# billy goat smell on my does...what next?



## ABHanna4d (Dec 7, 2010)

We took our girl for their first breeding and wow do they stink! Will it go away in time? What can I do to get this smell gone!! We have 2 nigerian dwarfs in our little backyard and I can hardly go in the backyard without that smell lingering on me for the rest of the day! Not to mention my kids, they don't understand why they can't pet and play with the goats like they used too!

How long will it take  to go away?

Any advice would be MUCH appreciated!


----------



## ksalvagno (Dec 7, 2010)

It will eventually go away. I'm not sure how long though because I don't keep my females in with the males. I hand breed so they are only with the males for an hour at most.


----------



## Our7Wonders (Dec 7, 2010)

I brought my does home last Monday and by Wednesday they were starting to smell much better.  I can't remember when it disappeared entirely but it wasn't more than a few days.  I can still smell "goat" if I get my nose right up next to them, but I'm new to goats and that may very well be their natural smell.  The first two days that they were home we had to wash our clothes as soon as we were done milking - my husband was really worried he was going to hate going near our goats since they smelled so bad.  

He's good with them now, though - and no extra laundry or showers to be done!


----------



## Emmetts Dairy (Dec 8, 2010)

It will go away soon enough.  But you can brush them and that will help.
It will pick up some of the oils from the buck scent...


----------



## Ariel301 (Dec 8, 2010)

It might help to wipe them down with a fabric softener sheet. I used to have an elderly cat that didn't groom himself anymore, and I'd do that in between baths to keep him fresh. Also takes the static out of the hair if you're getting shocked when you pet them, that seems to happen with my animals in the fall.


----------



## greenfamilyfarms (Dec 8, 2010)

Skunk Deodorizing Shampoo Recipe
1 quart hydrogen peroxide (4 cups)
1 cup baking soda
1 tsp. liquid detergent soap

Shampoo into dry coat liberally. Rinse with plain tap water.


----------



## ksalvagno (Dec 8, 2010)

But if it is cold where you live, I wouldn't bathe them.


----------



## Emmetts Dairy (Dec 8, 2010)

ksalvagno said:
			
		

> But if it is cold where you live, I wouldn't bathe them.


I agree 100%!!  I would never wet a goat in cold temps!! And right now the whole country seems cold...even Florida has freezing temps...Never a good idea!!  

It will come out soon enough!!  Brush em down a few times a days..and it will fade soon!!   
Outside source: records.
Lemma enqueue_wp i d : reported d -> untold i d -> wp (enqueue_completion i) (fun _ => reported) (fun _ => reported) d.
Proof.
  intros Hd (f & Hf & Hdone & Hnew). unfold enqueue_completion. apply wp_bind, wp_get. rewrite Hf. destruct (f_cancelled f) eqn:Ec; [by apply wp_ret|].
  destruct (_ || _).
  - apply wp_bind. eapply wp_mono; [by apply cancel_pending_wp| |done]. cbn beta. intros l d1 [H1 _]. by apply wp_ret.
  - set (told := match future_result f with Ok _ => _ | Raise _ => _ end). destruct told as [worker error] eqn:Et. apply wp_modify.
    assert (Ht : tells (MkCompletion (f_key f) (f_execution_id f) (f_generation f) worker error) f).
    { split; [done|]. split; [done|]. split; [done|]. split; [done|]. unfold told in Et. cbn.
      destruct (future_result f); by injection Et as <- <-. }
    destruct Hd as [H1 H2 H3 H4 H5]. constructor; cbn; try done.
    + intros c [Hc| ->%list_elem_of_singleton]%elem_of_app; [by apply H4|by exists i, f].
    + rewrite map_app. apply NoDup_app. split; [done|]. split; [|apply NoDup_singleton].
      intros n Hn ->%list_elem_of_singleton. apply list_elem_of_fmap in Hn as (c & Hc & Hin). by apply (Hnew c Hin).
Qed.

Lemma run_callbacks_reported i l d : may_tell i l d -> reported (run_callbacks i l d).2.
Proof.
  intros [Hd Hl]. unfold run_callbacks. destruct Hl as [->|[Hl Hu]]; [done|]. destruct l as [|cb [|]]; try done.
  assert (Hw : wp (sfor [cb] (fun _ => scatch (enqueue_completion i) (fun _ => true) (fun _ => sret tt))) (fun _ => reported) (fun _ => reported) d).
  { cbn [sfor]. apply wp_bind, wp_catch. eapply wp_mono; [by apply enqueue_wp|..]; cbn beta; [|done]. intros _ d1 H1. by apply wp_ret. }
  unfold wp in Hw. by destruct (sfor _ _ _) as [[?|?] ?].
Qed.

Lemma reported_set_outcome i o : preserves reported (set_outcome i o).
Proof.
  intros d Hd. unfold set_outcome, sbind. pose proof (complete_future_wp i o d Hd) as Hw. unfold wp in Hw.
  destruct (complete i o d) as [[l|e] d1]; [|done]. apply run_callbacks_reported in Hw. by destruct (run_callbacks i l d1) as [[?|?] ?].
Qed.

Lemma reported_cancel_future i b : preserves reported (cancel_future i b).
Proof.
  intros d Hd. unfold cancel_future, sbind. pose proof (cancel_pending_wp i b d Hd) as Hw. unfold wp in Hw.
  destruct (cancel_pending i b d) as [[l|e] d1]; [|done]. by apply run_callbacks_reported.
Qed.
Put vicks under your noses when visiting them and wash your hand with lemon juice and soap...and it will all be gone soon!!!!


----------



## savingdogs (Dec 8, 2010)

My does smelled BAAAAAAD after their romantic encounters. It wore off in a week. But we do have a rainy climate and I did towel them off after they got wet. They smell nice again, a couple months later.


----------



## whetzelmomma (Dec 15, 2010)

I found a fresh bedding of sweet hay or straw makes a huge dent in the smell too.


----------